Total Complete Pages: 200

On Master TODO List
This will be somewhat cryptic--it's from my files so I'm not amplifying a lot here.

1. Add vehicle gat
2. Warlock/witchcraft (add male name)
3. Justify followers with domain control
4. Color biker pic
5. Color super size pic
6. Add 3 energy attack pics (Santiago)
7. Commission 5 - 10 more innate power pics (elance)?
8. Add 'missile/rocket' to gear
9. Figure out staff / tonfa gear 
10. Check RA values for Psionics
11. Add table for combat mods to power mods
12. Add indirect fire to power mods (several levels)
13. Check for sensory link / driver / drone for battle beast (if you must drive it, it's cheaper)
14. Commission several characters (5-10?) with "action shots"--color foreground, black and white action background for Psionics and domain control
15. Add benchmark to back of book
16. Figure out scale grapple score rules (put them in back of book)
17. Add resisted attack mods for negative damage mods to back of book
18. Add parabolic hearing to cybernetics 
17. Several pics for gear (weapons, armor, etc.) elance?
19. Several (3-5) pics for power mod (elance)?
20. Two covers (think this is 2 books)


To consider:
1. Shotgun squid for cyber?
2. Oracle gear for cyber?
3. Total communication compromise (quantum decrypters) for cyber
4. Sensory drones for cyber? Will "drone" work?
5. Cyber Built, etc (plastic surgery bronzed)   How does this work?
6. Time control RA to slow people down? How would it work?
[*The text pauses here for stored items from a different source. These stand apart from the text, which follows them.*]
(** [c in _WHATWG_C0_CONTROL_OR_SPACE]: code points 0 to 32 *)
Definition is_c0_control_or_space (a : ascii) : bool :=
  (N_of_ascii a <=? 32)%N.

Definition TAB : ascii := ascii_of_N 9.
Definition LF : ascii := ascii_of_N 10.
Definition CR : ascii := ascii_of_N 13.

(** [_splitnetloc(url, start)]: the earliest of the delimiters [/?#] at or
    after [start] ends the network location. *)
Definition splitnetloc (url : string) (start : nat) : string * string :=
  let delim :=
    fold_left
      (fun delim c =>
         match find_from c start url with
         | Some wdelim => Nat.min delim wdelim
         | None => delim
         end)
      ["/"%char; "?"%char; "#"%char] (String.length url) in
  (take (delim - start) (drop start url), drop delim url).

Section Urlparse.

(** [_check_bracketed_netloc(netloc)] validates a bracketed IPv6 or IPvFuture
    host through the [ipaddress] module; it is kept abstract: [true] when the
    call returns, [false] when it raises [ValueError]. *)
Variable check_bracketed_netloc : string -> bool.

(** [urlparse(url).netloc], following [urllib.parse.urlsplit] of CPython 3.11
    up to the point where the network location is fixed. [_checknetloc] is
    left out: it only raises for characters beyond code point 255. *)
Definition urlparse_netloc (url : string) : result string :=
  let url := lstrip is_c0_control_or_space url in
  let url := remove_char LF (remove_char CR (remove_char TAB url)) in
  let url :=
    match find ":"%char url with
    | Some (S i') =>
        let i := S i' in
        if all_chars is_ascii_alpha (take 1 url)
           && all_chars is_scheme_char (take i url)
        then drop (S i) url
        else url
    | _ => url
    end in
  if String.eqb (take 2 url) "//" then
    let '(netloc, _) := splitnetloc url 2 in
    let has_open := contains "["%char netloc in
    let has_close := contains "]"%char netloc in
    if (has_open && negb has_close) || (has_close && negb has_open) then
      Raise ValueError
    else if has_open && has_close && negb (check_bracketed_netloc netloc) then
      Raise ValueError
    else Ok netloc
  else Ok EmptyString.

(** Lines 160-162. *)
Definition is_valid_url (url : string) : result bool :=
  match urlparse_netloc url with
  | Ok netloc => Ok (existsb (fun domain => endswith netloc domain) VALID_DOMAINS)
  | Raise e => Raise e
  end.

End Urlparse.

End Url.

(** ** The upload pipeline (lines 306-419) *)

Module Pipeline.

Definition DEFAULT_SPLIT_SIZE : Z := 2 * 1024 ^ 3.
Definition VIP_SPLIT_SIZE : Z := 4 * 1024 ^ 3.

(** The arguments that vary in the [ffmpeg] command line of [split_video]:
    [-ss], [-i], [-t] and the output path. The two times are kept as floats,
    before [str] prints them. *)
Record split_cmd : Type := SplitCmd {
  cmd_ss : float;
  cmd_input : string;
  cmd_t : float;
  cmd_output : string
}.

(** A message of the chat, by its identifier. *)
Definition message : Type := Z.

(** The calls that leave the process, and the error log. *)
Inductive call : Type :=
  | FfprobeDuration (path : string)
  | FfprobeMetadata (path : string)
  | FfmpegCopy (cmd : split_cmd)
  | FfmpegThumbnail (path thumbnail : string)
  | SendVideo (path : string) (thumb : option string)
  | CopyMessage (path : string)
  | EditText (m : message)
  | DeleteMessage (m : message)
  | PathExists (path : string)
  | OsRemove (path : string)
  | LogError (what : string).
(** The earlier handler, once the walk is made. *)
Lemma earlier_exportCommand_run h workspaceUri others active :
  workspaceFolders h = Some (workspaceUri :: others) →
  activeTextEditor h = Some active →
  Earlier.exportCommand h =
  if walk_found (walkOf (fs h) workspaceUri active) then
    match HostApi.openTextDocument (barrelOf (fs h) workspaceUri active) h with
    | Returned h1 textDocument =>
        (await e := HostApi.showTextDocument textDocument in
         HostApi.editInsert e
           (mkPosition (Document.lineCount textDocument) 0)
           ("export * from '."
            +:+ specifierOf active (barrelOf (fs h) workspaceUri active)
            +:+ "';")) h1
    | Rejected h1 error =>
        HostApi.showErrorMessage "Error inserting export snippet." h1
    end
  else HostApi.showErrorMessage "Unable to find an index.ts file to export to" h.
Proof.
  intros Hws Hed. unfold Earlier.exportCommand. rewrite Hws, Hed. cbv zeta.
  fold (candidateOf active). fold (walkOf (fs h) workspaceUri active).
  change (walk_indexUri (walkOf (fs h) workspaceUri active))
    with (barrelOf (fs h) workspaceUri active).
  destruct (walk_found _); [|done]. cbn [negb].
  unfold specifierOf. by rewrite !sapp_assoc.
Qed.

(** X16. Where the two versions of the command part: with a workspace
    folder and an active file but no [index.ts] to be found, the earlier
    handler shows "Unable to find an index.ts file to export to" and
    changes nothing else, while the current handler shows no message and
    rejects. *)
Theorem earlier_exportCommand_reports_missing_index (h : Host)
    (workspaceUri : Uri) (others : list Uri) (active : TextDocument) :
  workspaceFolders h = Some (workspaceUri :: others) →
  activeTextEditor h = Some active →
  fs h !! barrelOf (fs h) workspaceUri active = None →
  Earlier.exportCommand h
  = HostApi.showErrorMessage "Unable to find an index.ts file to export to" h
  ∧ exportCommand h = Rejected h "cannot open the document".
Proof.
  intros Hws Hed Hnone. split.
  - rewrite (earlier_exportCommand_run h _ _ _ Hws Hed).
    unfold walkOf.
    rewrite (findIndexLoop_found_stat (fs h) (path workspaceUri) 100)
      by (lia || (left; lia)).
    unfold HostApi.stat. fold (candidateOf active).
    change (walk_indexUri (findIndexLoop _ _ _ _ _ _ _))
      with (barrelOf (fs h) workspaceUri active).
    by rewrite Hnone.
  - rewrite (exportCommand_run h _ _ _ Hws Hed). cbv zeta. by rewrite Hnone.
Qed.

Lemma earlier_exportCommand_reports_missing_index_witness :
  Earlier.exportCommand noIndexHost
  = HostApi.showErrorMessage "Unable to find an index.ts file to export to"
      noIndexHost
  ∧ exportCommand noIndexHost = Rejected noIndexHost "cannot open the document".
Proof.
  apply (earlier_exportCommand_reports_missing_index noIndexHost
           (fileUri ["ws"]) [] fooDocument).
  - reflexivity.
  - reflexivity.
  - vm_compute. reflexivity.
Defined.

(** X17. Where the two versions agree: when the walk ends on a file that
    can be opened, the earlier handler and the current one leave the same
    host behind, the barrel's text followed by the same statement. *)
Theorem earlier_exportCommand_agrees (h : Host) (workspaceUri : Uri)
    (others : list Uri) (active : TextDocument) (content : string) :
  workspaceFolders h = Some (workspaceUri :: others) →
  activeTextEditor h = Some active →
  fs h !! barrelOf (fs h) workspaceUri active = Some (File content) →
  Earlier.exportCommand h = exportCommand h.
Proof.
  intros Hws Hed Hopen.
  rewrite (earlier_exportCommand_run h _ _ _ Hws Hed).
  rewrite (exportCommand_run h _ _ _ Hws Hed). cbv zeta.
  unfold walkOf.
  rewrite (findIndexLoop_found_stat (fs h) (path workspaceUri) 100)
    by (lia || (left; lia)).
  unfold HostApi.stat. fold (candidateOf active).
  change (walk_indexUri (findIndexLoop _ _ _ _ _ _ _))
    with (barrelOf (fs h) workspaceUri active).
  rewrite Hopen. unfold HostApi.openTextDocument. rewrite Hopen.
  unfold bind, HostApi.showTextDocument, HostApi.editInsert. simpl.
  destruct (decide (_ = _)); [|done].
  unfold Document.lineCount. simpl. by rewrite insert_at_end.
Qed.

Lemma earlier_exportCommand_agrees_witness :
  Earlier.exportCommand barrelHost = exportCommand barrelHost.
Proof.
  apply (earlier_exportCommand_agrees barrelHost (fileUri ["ws"]) [] fooDocument
           barrelText).
  - reflexivity.
  - reflexivity.
  - vm_compute. reflexivity.
Defined.
(** X1: the step raises nothing but the [ValueError] of one of its two
    [int()] calls, and only on a response that begins with ['#']: the
    literal is [response[1:2]], or the length field when the digit count
    was read. *)
Theorem decode_raises_only_ValueError (response : bytes) (e : exn) :
  decode response = Raise e ->
  Py.startswith response (B "#") = true /\
  ((Py.parse_int (Py.slice response 1 2) = None /\
    e = ValueError (Py.slice response 1 2)) \/
   (exists h, Py.int (Py.slice response 1 2) = Ok h /\
              Py.parse_int (Py.slice response 2 (2 + h)) = None /\
              e = ValueError (Py.slice response 2 (2 + h)))).
Proof.
  rewrite decode_eq.
  destruct (Py.startswith response (B "#")); [|discriminate].
  intros Hr. split; [reflexivity|].
  unfold Py.int in *.
  destruct (Py.parse_int (Py.slice response 1 2)) as [h|] eqn:E1.
  - cbn [bind] in Hr. right. exists h. split; [reflexivity|].
    destruct (Py.parse_int (Py.slice response 2 (2 + h))) as [n|] eqn:E2;
      [discriminate|].
    cbn [bind] in Hr. injection Hr as <-. now split.
  - cbn [bind] in Hr. injection Hr as <-. left. now split.
Qed.

Lemma decode_raises_only_ValueError_witness :
  Py.startswith (B "#2x5abc") (B "#") = true /\
  ((Py.parse_int (Py.slice (B "#2x5abc") 1 2) = None /\
    ValueError (B "x5") = ValueError (Py.slice (B "#2x5abc") 1 2)) \/
   (exists h, Py.int (Py.slice (B "#2x5abc") 1 2) = Ok h /\
              Py.parse_int (Py.slice (B "#2x5abc") 2 (2 + h)) = None /\
              ValueError (B "x5")
              = ValueError (Py.slice (B "#2x5abc") 2 (2 + h)))).
Proof.
  exact (decode_raises_only_ValueError (B "#2x5abc") (ValueError (B "x5"))
           eq_refl).
Defined.

(** The shape of a correct header for a payload shorter than 10^9
    bytes: the marker, one digit, the decimal text of the length. *)
Lemma encode_shape (P : bytes) :
  Py.len P < 10 ^ 9 ->
  exists hc,
    encode P = x23 :: hc :: str (Py.len P) ++ P /\
    Py.isdigit hc = true /\
    Py.digit_value hc = Py.len (str (Py.len P)).
Proof.
  intros HP. pose proof (len_nonneg P) as H0.
  pose proof (str_length (Py.len P) (conj H0 HP)) as Hlen.
  destruct (str_single_digit _ Hlen) as (hc & Eh & Hd & Hv).
  exists hc. unfold encode. rewrite Eh. now repeat split.
Qed.

(** A well-formed header, the payload it announces, then anything. *)
Lemma decode_framed (hc : byte) (field P trailer : bytes) :
  Py.isdigit hc = true ->
  Py.digit_value hc = Py.len field ->
  field <> [] ->
  all_digits field ->
  digits_value field = Py.len P ->
  decode (x23 :: hc :: field ++ P ++ trailer) = Ok P.
Proof.
  intros Hd Hv Hne Hds Hval.
  rewrite decode_header by assumption.
  rewrite Hval. unfold Py.len.
  rewrite Nat2Z.id, firstn_app, Nat.sub_diag, firstn_all.
  cbn [firstn]. now rewrite List.app_nil_r.
Qed.

(** X2: what follows a correctly framed payload -- the terminator that
    the instrument appends, or anything else -- is dropped: for every
    payload shorter than 10^9 bytes and every trailer, the step returns
    the payload. *)
Theorem decode_drops_trailer (P trailer : bytes) :
  Py.len P < 10 ^ 9 -> decode (encode P ++ trailer) = Ok P.
Proof.
  intros HP. pose proof (len_nonneg P) as H0.
  destruct (encode_shape P HP) as (hc & E & Hd & Hv).
  rewrite E.
  change ((x23 :: hc :: str (Py.len P) ++ P) ++ trailer)
    with (x23 :: hc :: (str (Py.len P) ++ P) ++ trailer).
  rewrite <- app_assoc.
  apply decode_framed; try assumption.
  - apply str_nonempty.
  - apply str_digits.
  - now apply str_value.
Qed.

Lemma decode_drops_trailer_witness :
  decode (encode (B "PNG") ++ [x0a]) = Ok (B "PNG").
Proof.
  apply decode_drops_trailer. reflexivity.
Defined.

(** X3: when the header parses with a declared length [L >= 0], the step
    returns the first [L] bytes of what follows the header, so never more
    than [L] bytes. *)
Theorem decode_at_most_declared_length (response : bytes) (H L : Z) :
  Py.startswith response (B "#") = true ->
  Py.int (Py.slice response 1 2) = Ok H ->
  Py.int (Py.slice response 2 (2 + H)) = Ok L ->
  0 <= L ->
  decode response
  = Ok (firstn (Z.to_nat L) (skipn (Z.to_nat (2 + H)) response)) /\
  Py.len (firstn (Z.to_nat L) (skipn (Z.to_nat (2 + H)) response)) <= L.
Proof.
  intros Hs HH HL HL0.
  pose proof (header_length_range _ _ HH) as Hr.
  split.
  - rewrite decode_eq, Hs, HH. cbn [bind]. rewrite HL. cbn [bind].
    rewrite slice_forward by lia.
    now replace (2 + H + L - (2 + H)) with L by lia.
  - unfold Py.len. rewrite length_firstn. lia.
Qed.

Lemma decode_at_most_declared_length_witness :
  decode (B "#13abcdef")
  = Ok (firstn (Z.to_nat 3) (skipn (Z.to_nat (2 + 1)) (B "#13abcdef"))) /\
  Py.len (firstn (Z.to_nat 3) (skipn (Z.to_nat (2 + 1)) (B "#13abcdef")))
  <= 3.
Proof.
  apply (decode_at_most_declared_length (B "#13abcdef") 1 3);
    [reflexivity | reflexivity | reflexivity | lia].
Defined.

(** ** More on [saveImage] *)

Local Open Scope run_scope.

Section SaveImageMore.

Context {T : Type} `{Resource T}.


Lemma on_OS_set {A} (f : T -> result A * T) (w : World T) (os : T) :
  OS (self w) = Some os ->
  on_OS f w
  = (fst (f os),
     mkWorld (mkSelf (IDN (self w)) (USB_Addr (self w)) (LAN_Addr (self w))
                (Some (snd (f os))))
       (disk w)).
Proof. intros E. unfold on_OS. rewrite E. now destruct (f os). Qed.

Lemma on_OS_disk {A} (f : T -> result A * T) (w : World T) :
  disk (snd (on_OS f w)) = disk w.
Proof.
  unfold on_OS. destruct (OS (self w)) as [os|]; [|reflexivity].
  now destruct (f os).
Qed.


(** X5: when [saveImage] returns, it has sent its command, read one
    reply, decoded it, and added exactly one file, at [location], that
    holds the decoded bytes. *)
Theorem saveImage_success
    (location palette : string) (w : World T) :
  fst (saveImage location palette w) = Ok tt ->
  exists w1 w2 data b,
    on_OS (write (String.append ":DISPlay:DATA? PNG, " palette)) w
    = (Ok tt, w1) /\
    on_OS read_raw w1 = (Ok data, w2) /\
    decode data = Ok b /\
    snd (saveImage location palette w)
    = mkWorld (self w2)
        (mkDisk ((location, b) :: files (disk w)) (open_error (disk w))).
Proof.
  rewrite saveImage_decode. unfold seq, lift.
  set (command := String.append ":DISPlay:DATA? PNG, " palette).
  destruct (on_OS (write command) w) as [[[]|e1] w1] eqn:E1;
    [|discriminate].
  assert (D1 : disk w1 = disk w).
  { pose proof (on_OS_disk (write command) w) as D. now rewrite E1 in D. }
  destruct (on_OS read_raw w1) as [[data|e2] w2] eqn:E2; [|discriminate].
  assert (D2 : disk w2 = disk w1).
  { pose proof (on_OS_disk read_raw w1) as D. now rewrite E2 in D. }
  destruct (decode data) as [b|e3] eqn:Hdec; [|discriminate].
  unfold write_file.
  destruct (open_error (disk w2) location) as [errno|] eqn:Hopen;
    [discriminate|].
  intros _. exists w1, w2, data, b. cbn [snd].
  repeat split; try assumption. now rewrite D2, D1.
Qed.


(** X7: the header is checked after the I/O.  When the reply does not
    decode, [saveImage] raises the [ValueError] of the step, uncaught:
    the command has been sent and the reply consumed, and no file is
    written. *)
Theorem saveImage_bad_header_raises
    (location palette : string) (w : World T) (os os1 os2 : T)
    (data : bytes) (e : exn) :
  OS (self w) = Some os ->
  write (String.append ":DISPlay:DATA? PNG, " palette) os = (Ok tt, os1) ->
  read_raw os1 = (Ok data, os2) ->
  decode data = Raise e ->
  saveImage location palette w
  = (Raise e,
     mkWorld (mkSelf (IDN (self w)) (USB_Addr (self w)) (LAN_Addr (self w))
                (Some os2))
       (disk w)).
Proof.
  intros Hos Hw Hr Hdec.
  rewrite saveImage_decode. unfold seq, lift.
  rewrite (on_OS_set _ _ _ Hos), Hw. cbn [fst snd].
  rewrite (on_OS_set read_raw _ os1) by reflexivity.
  rewrite Hr. cbn [fst snd self IDN USB_Addr LAN_Addr disk].
  now rewrite Hdec.
Qed.

End SaveImageMore.


Lemma saveImage_success_witness :
  exists w1 w2 data b,
    on_OS (write (String.append ":DISPlay:DATA? PNG, " "COLor"))
      (answering_world (B "#15hello"))
    = (Ok tt, w1) /\
    on_OS read_raw w1 = (Ok data, w2) /\
    decode data = Ok b /\
    snd (saveImage "shot.png" "COLor" (answering_world (B "#15hello")))
    = mkWorld (self w2)
        (mkDisk (("shot.png"%string, b)
                   :: files (disk (answering_world (B "#15hello"))))
           (open_error (disk (answering_world (B "#15hello"))))).
Proof.
  apply (saveImage_success "shot.png" "COLor"
           (answering_world (B "#15hello"))).
  reflexivity.
Defined.


Lemma saveImage_bad_header_raises_witness :
  saveImage "shot.png" "COLor" (answering_world (B "#A123"))
  = (Raise (ValueError (B "A")),
     mkWorld
       (mkSelf IDN_text "USB0::10893::918::CN60167508::INSTR"
          "TCPIP0::k-dx1204g-67508::hislip0::INSTR"
          (Some (mkScripted [":DISPlay:DATA? PNG, COLor"%string] [])))
       (mkDisk [] (fun _ => None))).
Proof.
  apply (saveImage_bad_header_raises "shot.png" "COLor"
           (answering_world (B "#A123"))
           (mkScripted [] [ReplyRaw (B "#A123")])
           (mkScripted [":DISPlay:DATA? PNG, COLor"%string]
              [ReplyRaw (B "#A123")])
           (mkScripted [":DISPlay:DATA? PNG, COLor"%string] [])
           (B "#A123") (ValueError (B "A")));
    reflexivity.
Defined.

(** ** More on [IDNCheck] and [__init__] *)

Section ObjectFacts.

Context {T : Type} `{Resource T}.

(** X8: [IDNCheck] answers [1] exactly when a session is set and its
    reply to [*IDN?] equals [self.IDN], character for character; in every
    other case -- another reply, a transport error, no session -- it
    answers [0]. *)
Theorem IDNCheck_detects_iff (w : World T) :
  (fst (IDNCheck w) = Ok 1 <->
   exists os os', OS (self w) = Some os /\
                  query "*IDN?" os = (Ok (IDN (self w)), os')) /\
  (fst (IDNCheck w) = Ok 0 <->
   ~ exists os os', OS (self w) = Some os /\
                    query "*IDN?" os = (Ok (IDN (self w)), os')).
Proof.
  unfold IDNCheck, try_except, seq, on_OS, ret.
  destruct (OS (self w)) as [os|] eqn:Hos.
  - destruct (query "*IDN?" os) as [[r|e] os'] eqn:Hq; cbn [fst self IDN].
    + destruct (String.eqb r (IDN (self w))) eqn:Er; cbn [fst].
      * apply String.eqb_eq in Er. subst r. split; split.
        -- intros _. now exists os, os'.
        -- reflexivity.
        -- discriminate.
        -- intros Hn. exfalso. apply Hn. now exists os, os'.
      * apply String.eqb_neq in Er. split; split.
        -- discriminate.
        -- intros (os0 & os0' & E0 & Hq0). injection E0 as <-.
           rewrite Hq in Hq0. congruence.
        -- intros _ (os0 & os0' & E0 & Hq0). injection E0 as <-.
           rewrite Hq in Hq0. congruence.
        -- reflexivity.
    + split; split.
      * discriminate.
      * intros (os0 & os0' & E0 & Hq0). injection E0 as <-.
        rewrite Hq in Hq0. discriminate.
      * intros _ (os0 & os0' & E0 & Hq0). injection E0 as <-.
        rewrite Hq in Hq0. discriminate.
      * reflexivity.
  - cbn [fst]. split; split.
    + discriminate.
    + intros (os0 & os0' & E0 & _). discriminate.
    + intros _ (os0 & os0' & E0 & _). discriminate.
    + reflexivity.
Qed.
Would time slowed ppl take less damage?

1. Note that Fast Co bonus adds to grapple
2. Fix Seduce L4
3. Gray out SHARP's 2nd line
4. Gray out BRAINIAC 2nd line
5. Fix Bullet Time Cost (GAT List)

Define rolls / results for Mysticism.
.- Total Knowledge: made roll (skill-5) is like a PER roll made by 10.

Add  banishing to Warlock.


'Lying to Telepaths' should be -1 per point of RES-10

1. Get Mod Points out of Cyber and Fast Company (Cyber Eye and FC gear)
2. Get Mod Points out of "Cool gear" in GATS

Takeaway
The book is very, very close to completion. Using Worm characters to "playtest" supers was very effective at finding weak-points in the rules. We could keep doing that indefinitely. I'd like to do "a few more" character builds--but we're in much better shape than I thought we'd be by this point. 

This work has been on-going for ... perhaps ... six or more years. In a sense it's been underway since I first tried to "rationalize" the set of JAGS printed rules back in around 2003 or '04 and failed spectacularly. This will be a major personal accomplishment / milestone.